Copy the data exactly from the line that contains "- then_by st_entry_does." through the line that contains "replace (Z.pred (Z.of_nat", keeping both end lines and leaving out everything else.

___ Supplied records

(* ===== verification/DebugLong.v ===== *)
(** * Long mode

    The command x64: the bytes that [page_tables] stores, and the state in which the
    main loop of stage2-x64.asm starts. *)

From S2P Require Import Prelude Machine Memory Vga Text ELib SLib SLibSpec SerialTarget.
From S2P Require Import Debugger DebugModes DebugPages DebuggerSpec DebugCommands DebugBench DebugModesSpec.

Section Long.
Context `{BD : Board} `{IM : Image}.

Lemma st_entry_does table i v s : does (st_entry table i v) s tt (put (table + 8 * i) (entry8 v) s).
Proof.
  unfold st_entry, st32. set (a := table + 8 * i).
  assert (forall b w s, does (st16 b w) s tt (put b [u8 w; u8 (Z.shiftr w 8)] s)) as H16.
  { intros b w s1. unfold st16. then_by st8_put. eapply does_eq; [apply st8_put|done|]. exact (put_app b [u8 w] [_] s1). }
  eapply does_bind; [eapply does_bind; [apply H16|apply H16]|]. eapply does_bind; [apply H16|]. eapply does_eq; [apply H16|done|].
  rewrite (put_app a [_; _] [_; _] s : put (a + 2) _ _ = _). cbn [app].
  rewrite (put_app a [_; _; _; _] [_; _] s : put (a + 4) _ _ = _). cbn [app].
  replace (a + 4 + 2) with (a + 6) by lia. exact (put_app a [_; _; _; _; _; _] [_; _] s).
Qed.

Lemma entries_does table f n : forall lo s,
  does (for_range lo n (λ i, st_entry table i (f i))) s tt (put (table + 8 * lo) (concat (entry8 <$> (f <$> seqZ lo (Z.of_nat n)))) s).
Proof.
  induction n as [|n IH]; intros lo s; cbn [for_range].
  - change (seqZ lo (Z.of_nat 0)) with (@nil Z). rewrite put_nil. apply does_ret.
  - then_by st_entry_does. eapply does_eq; [apply IH|done|]. rewrite (seqZ_cons lo (Z.of_nat (S n))) by lia. rewrite !fmap_cons. cbn [concat].
    replace (Z.pred (Z.of_nat (S n))) with (Z.of_nat n) by lia. replace (Z.succ lo) with (lo + 1) by lia.
    rewrite <- put_app. f_equal. cbn [length entry8]. lia.
Qed.

Lemma zero_entries lo n : (λ _ : Z, 0) <$> seqZ lo (Z.of_nat n) = replicate n 0.
Proof.
  rewrite (const_fmap (λ _, 0) (seqZ lo (Z.of_nat n)) 0) by done. by rewrite length_seqZ, Nat2Z.id.
Qed.

(** The code stores the tables. *)
Lemma page_tables_does s : does page_tables s tt (put PML4_LOCATION table_bytes s).
Proof.
  unfold page_tables. then_by st_entry_does. rewrite Z.add_0_r.
  eapply does_bind; [apply (entries_does PML4_LOCATION (λ _, 0) 511 1)|]. eapply does_bind; [apply (entries_does PML3_LOCATION pml3_entry 64 0)|].
  eapply does_bind; [apply (entries_does PML3_LOCATION (λ _, 0) 448 64)|]. eapply does_eq; [apply (entries_does PML2_LOCATION pml2_entry)|done|].
  rewrite !zero_entries, Z2Nat.id by lia. unfold table_bytes, table_entries. rewrite !fmap_app, !concat_app.
  set (e0 := concat (entry8 <$> [_])). set (e1 := concat (entry8 <$> replicate 511 0)).
  set (e2 := concat (entry8 <$> (pml3_entry <$> _))). set (e3 := concat (entry8 <$> replicate 448 0)). set (e4 := concat (entry8 <$> (pml2_entry <$> _))).
  assert (length e0 = 8%nat /\ length e1 = 4088%nat /\ length e2 = 512%nat /\ length e3 = 3584%nat) as (L0 & L1 & L2 & L3).
  { unfold e1, e2, e3. rewrite !concat_entries_length, !length_replicate, length_fmap, length_seqZ. by repeat split. }
  rewrite <- !put_app. rewrite L0, L1, L2, L3. change (entry8 (Z.lor PML3_LOCATION 7)) with e0. done.
Qed.

(** ** What a processor reads back *)

Context `{BO : !BoardOk}.

Lemma tables_stored s : has_tables (d_phys (put PML4_LOCATION table_bytes s)).
Proof.
  intros j v i Hj Hi. pose proof (lookup_lt_Some _ _ _ Hj) as Hl. rewrite table_entries_length in Hl.
  assert (length table_bytes = Z.to_nat 270336) as Lb by (unfold table_bytes; rewrite concat_entries_length, table_entries_length; lia).
  assert (peek bus (d_phys (put PML4_LOCATION table_bytes s)) PML4_LOCATION (length table_bytes) = table_bytes) as E.
  { apply peek_poke. intros a b Ha Hb. rewrite Lb in *. unfold FINAL_LOW, PML2_LOCATION, PML3_LOCATION, PML4_LOCATION in *. rewrite !bo_tables by (unfold FINAL_LOW, PML2_LOCATION, PML3_LOCATION, PML4_LOCATION in *; lia). lia. }
  apply (f_equal (.!! (8 * j + i)%nat)) in E. unfold table_bytes in E at 3. rewrite (concat_entries_lookup _ _ _ _ Hj Hi) in E. rewrite <- E.
  unfold peek. rewrite list_lookup_fmap, lookup_seq_lt by (rewrite Lb; lia). cbn [fmap option_fmap option_map]. f_equal.
  unfold FINAL_LOW, PML2_LOCATION, PML3_LOCATION, PML4_LOCATION in *. rewrite bo_tables by (unfold FINAL_LOW, PML2_LOCATION, PML3_LOCATION, PML4_LOCATION in *; lia). f_equal. lia.
Qed.

(** ** The command *)

Lemma wired_tables s : wired s -> d_mode s <> ModeX64 -> wired (set_d_mode ModeX64 (put PML4_LOCATION table_bytes s)).
Proof.
  intros [Hp Hd _] Hm. split; [|exact Hd|intros _; exact (tables_stored s)]. pose proof bo_image. pose proof bo_comport.
  assert (forall x, 0 <= x < PML4_LOCATION -> d_phys (put PML4_LOCATION table_bytes s) x = d_phys s x) as E.
  { intros x Hx. apply poke_outside. intros i Hi. unfold table_bytes in Hi. rewrite concat_entries_length, table_entries_length in Hi.
    rewrite bo_tables by (unfold FINAL_LOW, PML2_LOCATION, PML3_LOCATION, PML4_LOCATION in *; lia). lia. }
  change (d_phys (set_d_mode ModeX64 ?t)) with (d_phys t). rewrite !E by (unfold PML4_LOCATION; lia). exact Hp.
Qed.

#[local] Opaque table_bytes.

(** The GDT, the saved registers and the two descriptors. *)
Lemma quiet_x64 m : quiet m ->
  quiet (st16 gdtr 0xFFFF ;; st32 (gdtr + 2) gdt_table ;; gen_gdt_32 ;; stosw idtr_realmode [0x3FF; 0; 0] ;; save_gdtr ;;
         st8 (gdt_table + CODE_SELECTOR + 6) 0xAF ;; st8 (gdt_table + DATA_SELECTOR + 6) 0xAF ;; m).
Proof.
  intros Hm. pose proof bo_gdt. pose proof bo_gdtr. pose proof bo_idtr. unfold CODE_SELECTOR, DATA_SELECTOR.
  apply quiet_seq; [apply quiet_st16; lia|]. apply quiet_seq; [apply quiet_st32; lia|].
  apply quiet_seq; [apply quiet_stosw; cbn [length app segment_words]; lia|]. apply quiet_seq; [apply quiet_stosw; cbn [length]; lia|].
  apply quiet_seq; [apply quiet_save_gdtr|]. apply quiet_seq; [apply quiet_st8; lia|]. by apply quiet_seq; [apply quiet_st8; lia|].
Qed.

Lemma jmp_x64_does s : with_x64 = true -> wired s -> d_mode s <> ModeX64 -> exists s',
  does jmp_x64 s tt s' /\ switched s ModeX64 (announces (str "x64")) (poke bus PML4_LOCATION table_bytes (d_phys s)) s'.
Proof.
  intros Hx Hw Hm. destruct (quiet_x64 skip quiet_skip s Hw) as (s1 & D1 & K1).
  destruct (out_other_does 0x92 (Z.land (Z.lor (other_in 0x92) 2) 0xFE) s1 (ke_wired _ _ K1) ltac:(lia)) as (s2 & D2 & W2 & E2).
  assert (wired (set_d_mode ModeX64 (put PML4_LOCATION table_bytes s2))) as W4
    by (apply wired_tables; [done|rewrite E2; cbn; by rewrite (ke_mode _ _ K1)]).
  set (s3 := put PML4_LOCATION table_bytes s2) in *.
  exists (print (announces (str "x64")) (set_d_mode ModeX64 s3)). split; [|split].
  - unfold jmp_x64. rewrite Hx. cbn [negb]. intros n. destruct (D1 n) as [n1 E1].
    assert (does (al ← in_byte 0x92; out_byte 0x92 (Z.land (Z.lor al 2) 0xFE) ;; page_tables ;; set_mode ModeX64 ;;
      com_str_out ok_head ;; com_str_out (str "x64") ;; com_str_out crlf) s1 tt (print (announces (str "x64")) (set_d_mode ModeX64 s3))) as D.
    { eapply does_bind; [unfold in_byte; then_by does_gets; [done|]; pose proof bo_uart; rewrite !(proj2 (Z.eqb_neq _ _)) by lia; apply does_ret|].
      eapply does_bind; [exact D2|]. eapply does_bind; [apply page_tables_does|]. then_by does_modify; [done|]. by apply announce_does. }
    destruct (D n1) as [n2 E]. exists n2. rewrite <- E. clear E D. revert E1.
    unfold mbind, SM_bind. repeat (match goal with |- context [match ?m ?s with _ => _ end] => destruct (m s) as [|[[] ?]]; [done|] end).
    by intros [= ->].
  - by apply wired_print.
  - done.
  - cbn. rewrite E2. cbn. by rewrite (ke_rx _ _ K1).
  - cbn. rewrite E2. cbn. by rewrite (ke_tx _ _ K1).
  - intros x Ho. cbn. apply poke_same. rewrite E2. cbn. by rewrite (kept_outside _ _ _ K1 Ho).
Qed.

Lemma to_x64_pass s r :
  with_x64 = true -> wired s -> d_mode s = Mode8086 -> d_rx s = str "x64" ++ 10 :: r ->
  exists s', does (main_loop_pass file_8086) s tt s' /\
    served s ModeX64 r (announces (str "x64")) (poke bus PML4_LOCATION table_bytes (d_phys s)) s'.
Proof.
  intros Hx Hw Hm Er. pose proof (wired_loaded (str "x64") r s ltac:(cbn; lia) Hw) as Hwl.
  destruct (jmp_x64_does _ Hx Hwl) as (s1 & Hd & Hs); [by cbn; rewrite Hm|]. exists s1. split.
  - eapply (word_pass _ _ (str "x64") _ false s1); [done|exact Er|by_decision|cbn; lia| |exact (sw_wired _ _ _ _ _ Hs)].
    intros Htx. unfold main_loop_command, handlers. cbn [app fmap list_fmap fl_modes file_8086].
    do 6 miss Htx. eapply jump_hits; [exact _|exact Htx|cbn; lia|exact Hd].
  - eapply (served_switched (str "x64")); [cbn; lia|exact Hs|]. intros x Ho. apply poke_same, loaded_outside; [cbn; lia|done].
Qed.

End Long.

(** ** The property *)

(** C36: The command x64 enters long mode with page tables that map every address
    below 64 GB to the address modulo 4 GB: an entry is made in a 32-bit register,
    where the shift by 21 drops the upper bits, so the upper sixty of the 64 GB that
    the tables span are the lowest four again.  Addresses beyond fault, for which there is no
    handler.  Outside the debugger only the 0x42000 bytes of the tables change. *)
Theorem long_mode_wraps `{BD : Board} `{IM : Image} `{BO : !BoardOk} s r :
  with_x64 = true -> wired s -> d_mode s = Mode8086 -> d_rx s = str "x64" ++ 10 :: r ->
  exists s', does main_loop s tt s' /\ wired s' /\ d_mode s' = ModeX64 /\ d_rx s' = r /\ d_tx s' = d_tx s ++ announces (str "x64") /\
    (forall x, ~ own x -> x < PML4_LOCATION \/ FINAL_LOW <= x -> d_phys s' x = d_phys s x) /\
    (forall a, 0 <= a < 2 ^ 36 -> does (mapped_cell a) s' (a mod 2 ^ 32) s') /\
    (forall a, 2 ^ 36 <= a < 2 ^ 47 -> stalls (mapped_cell a) s').
Proof.
  intros Hx Hw Hm Er. destruct (to_x64_pass s r Hx Hw Hm Er) as (s' & Hd & [W M R T P]). exists s'. split_and!; try done.
  - unfold main_loop. then_by does_gets; [done|]. by rewrite Hm.
  - intros x Ho Hx'. rewrite P by done. apply poke_outside. intros i Hi. unfold table_bytes in Hi.
    rewrite concat_entries_length, table_entries_length in Hi.
    rewrite bo_tables by (unfold FINAL_LOW, PML2_LOCATION, PML3_LOCATION, PML4_LOCATION in *; lia).
    unfold FINAL_LOW, PML2_LOCATION, PML3_LOCATION, PML4_LOCATION in *. lia.
  - intros a Ha. by apply mapped_does.
  - intros a Ha. eapply stalls_after; [by apply does_gets|]. by rewrite (walk_faults bo_tables _ _ (wi_tables _ W M) Ha).
Qed.

Lemma long_mode_wraps_witness :
  exists s', does main_loop (bench_debugger Mode8086 (str "x64" ++ [10])) tt s' /\ d_mode s' = ModeX64 /\
    does (mapped_cell 0x100012345) s' 0x12345 s' /\ stalls (mapped_cell 0x1000000000) s'.
Proof.
  destruct (long_mode_wraps (bench_debugger Mode8086 (str "x64" ++ [10])) []) as (s' & Hd & _ & Hm & _ & _ & _ & Hmap & Hfault);
    [reflexivity|apply bench_wired; discriminate|reflexivity|reflexivity|].
  exists s'. split; [exact Hd|]. split; [exact Hm|]. split.
  - apply (Hmap 0x100012345). split; [discriminate|reflexivity].
  - apply (Hfault 0x1000000000). split; [discriminate|reflexivity].
Defined.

______

Exercise result
  - then_by st_entry_does. eapply does_eq; [apply IH|done|]. rewrite (seqZ_cons lo (Z.of_nat (S n))) by lia. rewrite !fmap_cons. cbn [concat].
    replace (Z.pred (Z.of_nat (S n))) with (Z.of_nat n) by lia. replace (Z.succ lo) with (lo + 1) by lia.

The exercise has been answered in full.